Medications that can cause urinary incontinence
Urinary incontinence, or loss of bladder control, can be caused by various medical illnesses and physical changes, including childbirth, dietary changes, infection, prostate troubles, menopause, and neurological abnormalities. However, several drugs can cause urinary incontinence and frequent urination in dogs.
Some medications are diuretics, which induce the kidney to produce more pee, resulting in frequent urination and an overactive bladder.
Do antibiotics increase urination in dogs?
Apart from the potential diuretic effect, one of the adverse effects of antibiotics in dogs is increased thirst. At the very least, your dog may wish to try to get rid of the drug’s disagreeable taste.

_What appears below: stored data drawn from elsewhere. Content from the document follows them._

(* ===== verification/PathKeys.v ===== *)
(** Path keys and their conflicts ([src/src/server/path_coordinator.rs]:
    [LeaseKey], [normalize_key], the conflict predicates and
    [StatePathScanner]) with the parts of [src/src/server/rooted_fs.rs] that
    produce them ([ResolvedPathKey], [decode_relative_path],
    [conservative_path_key]).

    Resolving a path against the filesystem is a parameter of the scanner: it
    is [openat2] and [statat] of the operating system.  The admission scan of
    [Server::has_persisted_path_conflict] and [has_persisted_path_descendant]
    is the loop of [Purges.v] run with this scanner. *)

From S2P Require Import Prelude Bytes StdPath StoreModel Database StoreWorker Paging Uploads UploadLifecycle Purges PurgeLifecycle.
From stdpp Require Import base numbers list gmap strings.

Local Open Scope Z_scope.

(** ** Keys *)

Record FileIdentity := mkFile { fi_device : Z; fi_inode : Z }.

#[export] Instance FileIdentity_eq_dec : EqDecision FileIdentity.
Proof. solve_decision. Defined.

Record ResolvedPathKey := mkResolved {
  resolved_parent : FileIdentity;
  unresolved_tail : list bytes;
  ancestor_directories : list FileIdentity;
  target_directory : option FileIdentity
}.

#[export] Instance ResolvedPathKey_eq_dec : EqDecision ResolvedPathKey.
Proof. solve_decision. Defined.

Record LeaseKey := mkLease { lexical : bytes; resolved : ResolvedPathKey }.

Definition normalize_key (path : bytes) : bytes :=
  foldl path_push [] (component_bytes <$> components path).

(** ** Conflicts *)

Definition anchored_tail_is_prefix (left right : ResolvedPathKey) : bool :=
  bool_decide (resolved_parent left = resolved_parent right) &&
  bool_decide (length (unresolved_tail left) <= length (unresolved_tail right))%nat &&
  forallb (λ '(l, r), beqb l r) (zip (unresolved_tail left) (unresolved_tail right)).

(** [identity.is_some_and(|identity| directories.contains(&identity))]. *)
Definition directory_within (identity : option FileIdentity) (directories : list FileIdentity) : bool :=
  match identity with Some i => bool_decide (i ∈ directories) | None => false end.

Definition resolved_paths_conflict (left right : ResolvedPathKey) : bool :=
  anchored_tail_is_prefix left right || anchored_tail_is_prefix right left ||
  directory_within (target_directory left) (ancestor_directories right) ||
  directory_within (target_directory right) (ancestor_directories left).

Definition resolved_path_strictly_contains (ancestor descendant : ResolvedPathKey) : bool :=
  (bool_decide (length (unresolved_tail ancestor) < length (unresolved_tail descendant))%nat &&
   anchored_tail_is_prefix ancestor descendant) ||
  directory_within (target_directory ancestor) (ancestor_directories descendant).

(** [left.starts_with(right) || right.starts_with(left)]. *)
Definition lexical_overlap (left right : bytes) : bool :=
  path_starts_with left right || path_starts_with right left.

Definition path_keys_conflict (left right : LeaseKey) : bool :=
  path_starts_with (lexical left) (lexical right) || path_starts_with (lexical right) (lexical left) ||
  resolved_paths_conflict (resolved left) (resolved right).

Definition paths_conflict (left right : list LeaseKey) : bool :=
  existsb (λ left_path, existsb (λ right_path, path_keys_conflict left_path right_path) right) left.

Definition path_strictly_contains (ancestor descendant : LeaseKey) : bool :=
  (negb (path_eqb (lexical ancestor) (lexical descendant)) &&
   path_starts_with (lexical descendant) (lexical ancestor)) ||
  resolved_path_strictly_contains (resolved ancestor) (resolved descendant).

Definition paths_identify_same_entry (left right : LeaseKey) : bool :=
  path_eqb (lexical left) (lexical right) ||
  (bool_decide (resolved_parent (resolved left) = resolved_parent (resolved right)) &&
   bool_decide (unresolved_tail (resolved left) = unresolved_tail (resolved right))).

(** ** The rooted filesystem's share *)

Section rooted.
(** [RootedFs]: the path it was opened at and the identity of that directory. *)
Context (root_path : bytes) (root_identity : FileIdentity).

Definition is_normal (c : component) : bool := match c with Normal _ => true | _ => false end.

(** A NUL is refused because no Unix path holds one. *)
Definition decode_relative_path (encoded : bytes) : option bytes :=
  if beqb encoded [] || existsb (λ c, bool_decide (c = Ascii.zero)) encoded then None
  else if existsb (λ c, negb (is_normal c)) (components encoded) then None
  else Some (path_push root_path encoded).

Definition resolve_state_path (relative : bytes) : option bytes := decode_relative_path relative.

Definition conservative_path_key : ResolvedPathKey :=
  {| resolved_parent := root_identity; unresolved_tail := [];
     ancestor_directories := [root_identity]; target_directory := Some root_identity |}.

(** ** The scanner of persisted paths *)

Inductive StatePathScanRelation := SymmetricConflict | StrictDescendant.

Record StatePathScanner := mkScanner {
  sources : list bytes;
  resolved_sources : option (list LeaseKey);
  relation : StatePathScanRelation
}.

Definition state_path_conflict_scanner (paths : list bytes) : StatePathScanner :=
  {| sources := normalize_key <$> paths; resolved_sources := None; relation := SymmetricConflict |}.

Definition state_path_descendant_scanner (ancestor : bytes) : StatePathScanner :=
  {| sources := [normalize_key ancestor]; resolved_sources := None; relation := StrictDescendant |}.

(** [RootedFs::resolved_path_key_blocking]; [None] is an I/O error. *)
Context (resolved_path_key : bytes -> option ResolvedPathKey).

(** [resolved_path_keys_for_state_scan]: one error fails the batch. *)
Definition resolved_path_keys_for_state_scan (paths : list bytes) : option (list ResolvedPathKey) :=
  mapM resolved_path_key paths.

Definition candidate_conflicts (rel : StatePathScanRelation) (sources : list LeaseKey)
    (candidate : LeaseKey) (allows_exact_replacement : bool) : bool :=
  match rel with
  | SymmetricConflict => existsb (λ source, path_keys_conflict source candidate) sources
  | StrictDescendant =>
      match sources with
      | ancestor :: _ =>
          if paths_identify_same_entry ancestor candidate then negb allows_exact_replacement
          else path_strictly_contains ancestor candidate
      | [] => false
      end
  end.

(** The relation's final match over the candidates of a page. *)
Definition page_relation (rel : StatePathScanRelation) (sources : list LeaseKey)
    (candidates : list (LeaseKey * bool)) : bool :=
  match rel with
  | SymmetricConflict =>
      existsb (λ source, existsb (λ c, path_keys_conflict source c.1) candidates) sources
  | StrictDescendant => existsb (λ c, candidate_conflicts rel sources c.1 c.2) candidates
  end.

Definition page_conflicts (scanner : StatePathScanner) (state_paths : list StateBlockingPath)
    : bool * StatePathScanner :=
  if bool_decide (state_paths = []) then (false, scanner)
  else
    match mapM (λ b, lex ← resolve_state_path (bp_path b);
                     Some (normalize_key lex, bp_allows_exact_replacement b)) state_paths with
    | None => (true, scanner)
    | Some candidates =>
        let batch_sources := match resolved_sources scanner with
                             | None => sources scanner | Some _ => [] end in
        match resolved_path_keys_for_state_scan (batch_sources ++ candidates.*1) with
        | None => (true, scanner)
        | Some keys =>
            let source_keys :=
              match resolved_sources scanner with
              | Some keys => keys
              | None => zip_with mkLease (sources scanner) (take (length (sources scanner)) keys)
              end in
            let candidate_keys := zip
              (zip_with mkLease candidates.*1 (drop (length batch_sources) keys)) candidates.*2 in
            (page_relation (relation scanner) source_keys candidate_keys,
             {| sources := sources scanner; resolved_sources := Some source_keys;
                relation := relation scanner |})
        end
    end.
End rooted.

(** ** Facts about conflicts *)

Lemma anchored_tail_is_prefix_spec l r :
  anchored_tail_is_prefix l r = true <->
  resolved_parent l = resolved_parent r /\ unresolved_tail l `prefix_of` unresolved_tail r.
Proof.
  unfold anchored_tail_is_prefix. rewrite !andb_true_iff, !bool_decide_eq_true.
  assert (forall a b : list bytes,
    ((length a <= length b)%nat /\ forallb (λ '(l, r), beqb l r) (zip a b) = true) <-> a `prefix_of` b) as H.
  { induction a as [|x a IH]; intros b; cbn.
    { split; [intros _; apply prefix_nil|]. split; [lia|done]. }
    destruct b as [|y b]; cbn.
    { split; [intros [? _]; lia|]. intros E%prefix_nil_inv. done. }
    rewrite andb_true_iff, beqb_true. split.
    - intros (Hl & -> & Hf). apply prefix_cons, IH. split; [lia|done].
    - intros Hp. pose proof (prefix_cons_inv_1 _ _ _ _ Hp) as ->.
      apply prefix_cons_inv_2, IH in Hp as [? ?]. split; [lia|done]. }
  rewrite <- H. tauto.
Qed.

Lemma resolved_paths_conflict_sym l r :
  resolved_paths_conflict l r = resolved_paths_conflict r l.
Proof.
  unfold resolved_paths_conflict.
  destruct (anchored_tail_is_prefix l r), (anchored_tail_is_prefix r l),
    (directory_within (target_directory l) _), (directory_within (target_directory r) _); done.
Qed.

Lemma path_keys_conflict_sym l r : path_keys_conflict l r = path_keys_conflict r l.
Proof.
  unfold path_keys_conflict. rewrite (resolved_paths_conflict_sym (resolved r)).
  by destruct (path_starts_with _ _), (path_starts_with _ _).
Qed.

Lemma existsb_true {A} (f : A -> bool) l :
  existsb f l = true <-> exists x, x ∈ l /\ f x = true.
Proof. rewrite existsb_exists. by setoid_rewrite list_elem_of_In. Qed.

Lemma paths_conflict_true l r :
  paths_conflict l r = true <->
  exists x y, x ∈ l /\ y ∈ r /\ path_keys_conflict x y = true.
Proof.
  unfold paths_conflict. rewrite existsb_true. split.
  - intros (x & Hx & (y & Hy & Hc)%existsb_true). naive_solver.
  - intros (x & y & Hx & Hy & Hc). exists x. split; [done|]. apply existsb_true. naive_solver.
Qed.

Lemma paths_conflict_sym l r : paths_conflict l r = paths_conflict r l.
Proof.
  apply eq_bool_prop_intro. rewrite !Is_true_true, !paths_conflict_true.
  setoid_rewrite path_keys_conflict_sym at 2. naive_solver.
Qed.

(** Whoever holds the conservative key shares nothing with a key of this root. *)
Lemma conservative_key_conflicts root p k :
  root ∈ ancestor_directories (resolved k) ->
  path_keys_conflict (mkLease p (conservative_path_key root)) k = true.
Proof.
  intros H. unfold path_keys_conflict, resolved_paths_conflict, directory_within. cbn.
  rewrite (bool_decide_eq_true_2 _ H). by rewrite ?orb_true_r.
Qed.

(** Normalising changes the spelling only. *)
Lemma components_normalize_key p : components (normalize_key p) = components p.
Proof. apply components_rebuild. Qed.

(** ** Facts about the scanner *)

Section scanner_facts.
Context (root_path : bytes) (root_identity : FileIdentity).
Context (resolved_path_key : bytes -> option ResolvedPathKey).

(** What one persisted path means for a scan: it blocks the request when it
    cannot be decoded or resolved, when a source cannot be resolved, or when
    the keys are related. *)
Definition state_path_blocks (rel : StatePathScanRelation) (srcs : list bytes)
    (b : StateBlockingPath) : bool :=
  match resolve_state_path root_path (bp_path b) with
  | None => true
  | Some path =>
      match mapM resolved_path_key srcs, resolved_path_key (normalize_key path) with
      | Some ks, Some k =>
          candidate_conflicts rel (zip_with mkLease srcs ks) (mkLease (normalize_key path) k)
            (bp_allows_exact_replacement b)
      | _, _ => true
      end
  end.

Definition scanner_valid (rel : StatePathScanRelation) (srcs : list bytes) (s : StatePathScanner)
    : Prop :=
  sources s = srcs /\ relation s = rel /\
  match resolved_sources s with
  | None => True
  | Some keys => exists ks, mapM resolved_path_key srcs = Some ks /\ keys = zip_with mkLease srcs ks
  end.

Lemma page_relation_exists rel srcs cs :
  page_relation rel srcs cs = existsb (λ c, candidate_conflicts rel srcs c.1 c.2) cs.
Proof.
  destruct rel; [|done]. cbn. apply eq_bool_prop_intro. rewrite !Is_true_true, !existsb_true.
  setoid_rewrite existsb_true. naive_solver.
Qed.

Lemma mapM_None_exists {A B} (f : A -> option B) l :
  mapM f l = None -> exists x, x ∈ l /\ f x = None.
Proof.
  intros H%mapM_None. apply Exists_exists in H as (x & ? & ?). eauto.
Qed.

Lemma existsb_ext {A} (f g : A -> bool) l :
  (forall x, x ∈ l -> f x = g x) -> existsb f l = existsb g l.
Proof.
  induction l as [|x l IH]; intros H; [done|]. cbn. f_equal; [apply H; set_solver|].
  apply IH. intros y Hy. apply H. set_solver.
Qed.

(** The candidates of a page, tested one by one. *)
Lemma page_candidates rel srcs ks cs bs keys :
  mapM resolved_path_key srcs = Some ks ->
  mapM (λ b, lex ← resolve_state_path root_path (bp_path b);
             Some (normalize_key lex, bp_allows_exact_replacement b)) bs = Some cs ->
  mapM resolved_path_key cs.*1 = Some keys ->
  existsb (λ c, candidate_conflicts rel (zip_with mkLease srcs ks) c.1 c.2)
    (zip (zip_with mkLease cs.*1 keys) cs.*2) = existsb (state_path_blocks rel srcs) bs.
Proof.
  intros Hs Hc Hk. apply mapM_Some in Hc, Hk. revert keys Hk.
  induction Hc as [|b c bs cs Hb _ IH]; cbn; intros keys Hk.
  { by inversion Hk. }
  inversion Hk as [|? k ? keys' Hk1 Hk2]; subst. cbn. f_equal; [|by apply IH].
  unfold state_path_blocks.
  destruct (resolve_state_path root_path (bp_path b)) as [path|]; cbn in Hb; [|done].
  injection Hb as <-. cbn in *. by rewrite Hs, Hk1.
Qed.

Lemma zip_with_take {A B C} (f : A -> B -> C) l k : zip_with f l (take (length l) k) = zip_with f l k.
Proof. revert k. induction l as [|x l IH]; intros [|y k]; cbn; [done..|]. by f_equal. Qed.
(** C25: no request sleeps through its turn.  In every state the coordinator can
    reach, the request that has waited longest can take a step unless a lease
    held by somebody else conflicts with its paths; and when no lease is held
    it obtains its own within [2 * paths + 8] of its own steps, whatever point
    it was at and however often its keys had gone stale before. *)
Theorem first_waiter_acquires n s id t :
  reachable resolved_path_key root_identity n s -> sys_tasks s !! id = Some t ->
  (forall j, is_Some (sys_tasks s !! j) -> id <= j) ->
  (task_action resolved_path_key root_identity false (sys_world s) (sys_inner s) id t = None ->
   exists e keys i held, tk_resolved t = Some (e, keys) /\
     leases (sys_inner s) !! i = Some held /\ paths_conflict held keys = true) /\
  (leases (sys_inner s) = ∅ ->
   granted (tk_paths t)
     (run_alone resolved_path_key root_identity (2 * length (tk_paths t) + 8)
        (sys_world s) (sys_inner s) id t)).
Proof.
  intros Hr Ht Hfirst. pose proof (coord_inv_reachable _ _ Hr) as Hinv.
  destruct (inv_tasks _ _ Hinv id t Ht) as ((st & Hst & _) & Hok & Hs).
  assert (forall j sj, waiters (sys_inner s) !! j = Some sj -> id <= j) as Hmin.
  { intros j sj Hj. apply Hfirst, (inv_waiters _ _ Hinv). by rewrite Hj. }
  split; [|intros Hl; apply run_front; [|done..]; by repeat split; eauto].
  destruct Hok as [_ Hpt]. destruct Hs as [_ Hs]. unfold task_action.
  destruct (tk_point t) as [| |e|e [|p todo] keys|e|] eqn:Hp; try done.
  - by destruct (mark_resolving_if_eligible _ _ _ _) as [[] ?].
  - destruct Hpt as [keys ->]. by destruct (try_acquire _ _ _ _) as [[] ?].
  - destruct (Z.eqb_spec (tk_seen t) (version (sys_inner s))) as [E|]; [|done]. intros _.
    destruct (Hs eq_refl E) as [H|(j & sj & Hj & Hlt)]; [done|]. apply Hmin in Hj. lia.
Qed.
End invariant.

(** ** A concrete run

    The world is a switch; the directory [/srv/a] exists while it is on.  Two
    requests ask for [/srv/a/x] and for [/srv/b]. *)

Section script.
Context {World : Type} (resolved_path_key : World -> bytes -> option ResolvedPathKey).
Context (root_identity : FileIdentity).

Inductive event := Register (paths : list bytes) | Run (id : Z).

Definition play_event (s : System) (ev : event) : option (@System World) :=
  match ev with
  | Register paths =>
      let '(id, c) := register_waiter (sys_inner s) (lexical_paths_of paths) in
      Some (mkSystem c (<[id := new_task (lexical_paths_of paths)]> (sys_tasks s)) (sys_world s))
  | Run id =>
      t ← sys_tasks s !! id;
      '(t', c) ← task_action resolved_path_key root_identity false (sys_world s) (sys_inner s) id t;
      Some (mkSystem c (set_task (sys_tasks s) id t') (sys_world s))
  end.

Fixpoint play (evs : list event) (s : System) : option System :=
  match evs with [] => Some s | ev :: evs => s' ← play_event s ev; play evs s' end.

Lemma play_event_step s ev s' :
  play_event s ev = Some s' -> coord_step resolved_path_key root_identity None s s'.
Proof.
  destruct s as [c ts w], ev as [paths|id]; cbn [play_event sys_inner sys_tasks sys_world].
  - destruct (register_waiter _ _) as [id c'] eqn:E. intros [=<-]. by apply step_register.
  - destruct (ts !! id) as [t|] eqn:Ht; cbn; [|done].
    destruct (task_action _ _ _ _ _ _ _) as [[t' c']|] eqn:E; cbn; [|done].
    intros [=<-]. by eapply step_run.
Qed.
(* ===== verification/DiskSpace.v ===== *)
(** Disk-space reservations ([src/src/server/disk_space.rs]).

    The tracker's two maps are the state behind its mutex; reservations are
    held by uploads, which write bytes and then [consume] them.  Probing the
    filesystem happens outside the mutex, between two critical sections that
    compare the device's revision, so a reservation is a small state machine
    interleaved with everything else.  What the filesystem reports as available
    is part of the state. *)

From S2P Require Import Prelude.
From stdpp Require Import base numbers functions list gmap.

Local Open Scope Z_scope.

Definition MAX_CAPACITY_SNAPSHOT_RETRIES : nat := 8.
Definition RESERVATION_RELEASE_BATCH_BYTES : Z := 1048576.

(** ** The tracker *)

Record DiskSpaceState := mkDisk { reserved : gmap Z Z; revisions : gmap Z Z }.

Record DiskSpaceReservation := mkReservation {
  device : Z;
  remaining : Z;
  pending_release : Z
}.

(** [map.get(&device).copied().unwrap_or_default()]. *)
Definition get_or_zero (m : gmap Z Z) (device : Z) : Z := default 0 (m !! device).

Definition bump_revision (s : DiskSpaceState) (device : Z) : DiskSpaceState :=
  {| reserved := reserved s;
     revisions := <[device := u64_wrapping_add (get_or_zero (revisions s) device) 1]> (revisions s) |}.

Definition space_budget_fits (available already_reserved requested minimum_free : Z) : bool :=
  match u64_checked_add minimum_free already_reserved with
  | Some required =>
      match u64_checked_add required requested with
      | Some required => required <=? available
      | None => false
      end
  | None => false
  end.
(* ===== verification/UuidText.v ===== *)
(** UUIDs as text: the interface to the [uuid] crate that the upload protocol
    and the internal names share, and an implementation of it. *)

From S2P Require Import Prelude Bytes Utils.
From stdpp Require Import base numbers list strings.
From Stdlib Require Import Ascii.

Local Open Scope Z_scope.

(** [Uuid::parse_str] and [Uuid::to_string]; a UUID is its 16 bytes. *)
Class UuidLib := {
  uuid_parse_str : bytes -> option bytes;
  uuid_to_string : bytes -> bytes
}.

(** The lowercase hyphenated form of a UUID. *)
Definition uuid_byte_ok (index : nat) (byte : ascii) : bool :=
  if existsb (Nat.eqb index) [8; 13; 18; 23]%nat then bool_decide (byte = minus_byte)
  else is_ascii_digit byte || is_lower_af byte.
Definition uuid_text_ok (value : bytes) : bool :=
  (blen value =? 36) && forallb (λ '(i, c), uuid_byte_ok i c) (imap pair value).

Class UuidLaws `{UuidLib} := {
  uuid_text id : blen id = 16 -> uuid_text_ok (uuid_to_string id) = true;
  uuid_roundtrip id : blen id = 16 -> uuid_parse_str (uuid_to_string id) = Some id;
  uuid_parse_length s id : uuid_parse_str s = Some id -> blen id = 16
}.

(** ** An implementation: hexadecimal digits with four hyphens *)

Definition hyphenate (h : bytes) : bytes :=
  take 8 h ++ minus_byte :: take 4 (drop 8 h) ++ minus_byte :: take 4 (drop 12 h) ++
  minus_byte :: take 4 (drop 16 h) ++ minus_byte :: drop 20 h.

Definition hex_uuid : UuidLib := {|
  uuid_parse_str := λ v,
    match decode_hex_to_slice (List.filter (λ c, negb (bool_decide (c = minus_byte))) v)
            (replicate 16 nul_byte) with
    | (true, id) => if blen id =? 16 then Some id else None
    | (false, _) => None
    end;
  uuid_to_string := λ id, hyphenate (encode_hex id)
|}.

Abbreviation drop_hyphens := (List.filter (λ c, negb (bool_decide (c = minus_byte)))).

Lemma drop_hyphens_hex h : Forall (λ c, is_lower_hex c = true) h -> drop_hyphens h = h.
Proof.
  induction 1 as [|c h Hc _ IH]; cbn [List.filter]; [done|].
  rewrite bool_decide_eq_false_2; [cbn [negb]; by rewrite IH|]. intros ->. by vm_compute in Hc.
Qed.

Lemma drop_hyphens_cut l k :
  Forall (λ c, is_lower_hex c = true) l -> drop_hyphens (l ++ minus_byte :: k) = l ++ drop_hyphens k.
Proof.
  intros Hl. rewrite List.filter_app. cbn [List.filter]. rewrite bool_decide_eq_true_2 by done.
  cbn [negb]. by rewrite drop_hyphens_hex.
Qed.

Lemma drop_hyphens_hyphenate h :
  Forall (λ c, is_lower_hex c = true) h -> drop_hyphens (hyphenate h) = h.
Proof.
  intros Hf. unfold hyphenate.
  rewrite !drop_hyphens_cut, drop_hyphens_hex by (repeat first [apply Forall_take|apply Forall_drop]; done).
  assert (forall n k, take k (drop n h) ++ drop (n + k) h = drop n h) as E
    by (intros n k; by rewrite <- drop_drop, take_drop).
  rewrite (E 16%nat 4%nat : _ ++ drop 20 h = _), (E 12%nat 4%nat : _ ++ drop 16 h = _), (E 8%nat 4%nat : _ ++ drop 12 h = _).
  apply take_drop.
Qed.

(** The digits of a UUID, one by one. *)
Lemma hyphenate_hex h :
  length h = 32%nat -> Forall (λ c, is_lower_hex c = true) h -> uuid_text_ok (hyphenate h) = true.
Proof.
  intros Hlen Hf. do 32 (destruct h as [|? h]; [done|]). destruct h; [|done].
  repeat match goal with H : Forall _ (_ :: _) |- _ => apply Forall_cons in H as [? H] end.
  unfold uuid_text_ok. apply andb_true_iff. split; [done|].
  cbn -[is_ascii_digit is_lower_af minus_byte bool_decide].
  repeat match goal with H : is_lower_hex ?c = true |- _ =>
    unfold is_lower_hex in H; rewrite H; clear H end.
  by rewrite !bool_decide_eq_true_2.
Qed.

Lemma hex_uuid_laws : @UuidLaws hex_uuid.
Proof.
  constructor.
  - intros id Hid. cbn. apply hyphenate_hex; [|apply encode_hex_lower].
    rewrite encode_hex_length. unfold blen in Hid. lia.
  - intros id Hid. cbn. assert (length id = 16)%nat as Hlen by (unfold blen in Hid; lia).
    rewrite drop_hyphens_hyphenate by apply encode_hex_lower.
    rewrite decode_hex_encode; [by rewrite Hid|done|lia].
  - intros s id. cbn -[decode_hex_to_slice].
    destruct (decode_hex_to_slice _ _) as [[] r]; [|done].
    destruct (Z.eqb_spec (blen r) 16); [by intros [=<-]|done].
Qed.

If the dog is consuming more water than usual, it is natural to urinate more frequently. The dog’s desire to go outside during the night, sometimes twice or three times, is the most visible indicator. Don’t make the dog contain his bladder; let him go outside if he wants.
Dogs left at home alone throughout the day while everyone is gone will need to go outside more frequently, so provisions must be made to allow this. If you cannot return home, perhaps a neighbor can assist you.
Housetraining mishaps are prevalent as a result of an increased desire to urinate. It is critical not to penalize the dog; not only is this poor dog training, but he also has less control at this time. After all, his bladder is refilling faster than usual. Instead, simply ensure that he gets outside twice as often as he regularly does. It doesn’t take long after the dog is off the antibiotics for his thirst to subside and his urinating habits return to normal.